→ Task to complete
Among the records below, find the line that has "comparisons or at"; from there, give the lines again exactly, and stop after the line that has "if existsb badForm".

[Data records]
Definition concat (l : list string) : string := foldr (fun s r => s +:+ r) "" l.
Definition closed (s : string) : string := s +:+ "<".

Definition fieldString (f : Field) : string :=
  closed (Var f) +:+ concat (map closed (sort_slice String.ltb (Values f))).
Definition formString (form : DataForm) : string :=
  closed (formKey form) +:+
  concat (map fieldString (sort_slice (asc_by Var) (filterFormTypeField (Fields form)))).

Definition verString (identities : list Identity) (fs : list string) (forms : list DataForm) : string :=
  concat (map (fun i => closed (identityString i)) (sort_slice identityLess identities)) +:+
  concat (map closed (sort_slice String.ltb fs)) +:+
  concat (map formString (sort_slice (asc_by formKey) forms)).

(** The slices are sorted in place, so that the caller sees the features in order
    afterwards: they are returned.  Every form is asked for its FORM_TYPE, in the
    comparisons or at last in the loop, so that one without a value panics. *)
Definition computeVer (identities : list Identity) (fs : list string) (forms : list DataForm) (h : Hash)
    : outcome (string * list string) :=
  if existsb badForm forms then Crash IndexOutOfRange
  else Ok (EncodeToString (hash_sum h (bytes_of_string (verString identities fs forms))), sort_slice String.ltb fs).

End ver.

(** ** The module *)
Section module.
Context `{XmlMore} {W : Type} `{!ModEnv W} `{!Rep W} `{!SortSlice}.

(** [Capabilities]; [timers] are the timers of [time.AfterFunc] that are running, by
    the request they clear, and [clrTms] the requests whose timer is known. *)
Record CapsModule := MkCapsModule {
  reqs : gmap string capsInfo;
  clrTms : gset string;
  timers : list string;
  capsProv : option (InfoProvider W);
}.
Definition New : CapsModule := MkCapsModule ∅ ∅ [] None.
Definition set_reqs (f : gmap string capsInfo → gmap string capsInfo) (m : CapsModule) : CapsModule :=
  MkCapsModule (f (reqs m)) (clrTms m) (timers m) (capsProv m).
Definition set_clrTms (f : gset string → gset string) (m : CapsModule) : CapsModule :=
  MkCapsModule (reqs m) (f (clrTms m)) (timers m) (capsProv m).
Definition set_timers (f : list string → list string) (m : CapsModule) : CapsModule :=
  MkCapsModule (reqs m) (clrTms m) (f (timers m)) (capsProv m).
Definition set_prov (p : option (InfoProvider W)) (m : CapsModule) : CapsModule :=
  MkCapsModule (reqs m) (clrTms m) (timers m) p.
Abbreviation MS := (M (CapsModule * W)).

→ Output
    comparisons or at last in the loop, so that one without a value panics. *)
Definition computeVer (identities : list Identity) (fs : list string) (forms : list DataForm) (h : Hash)
    : outcome (string * list string) :=
  if existsb badForm forms then Crash IndexOutOfRange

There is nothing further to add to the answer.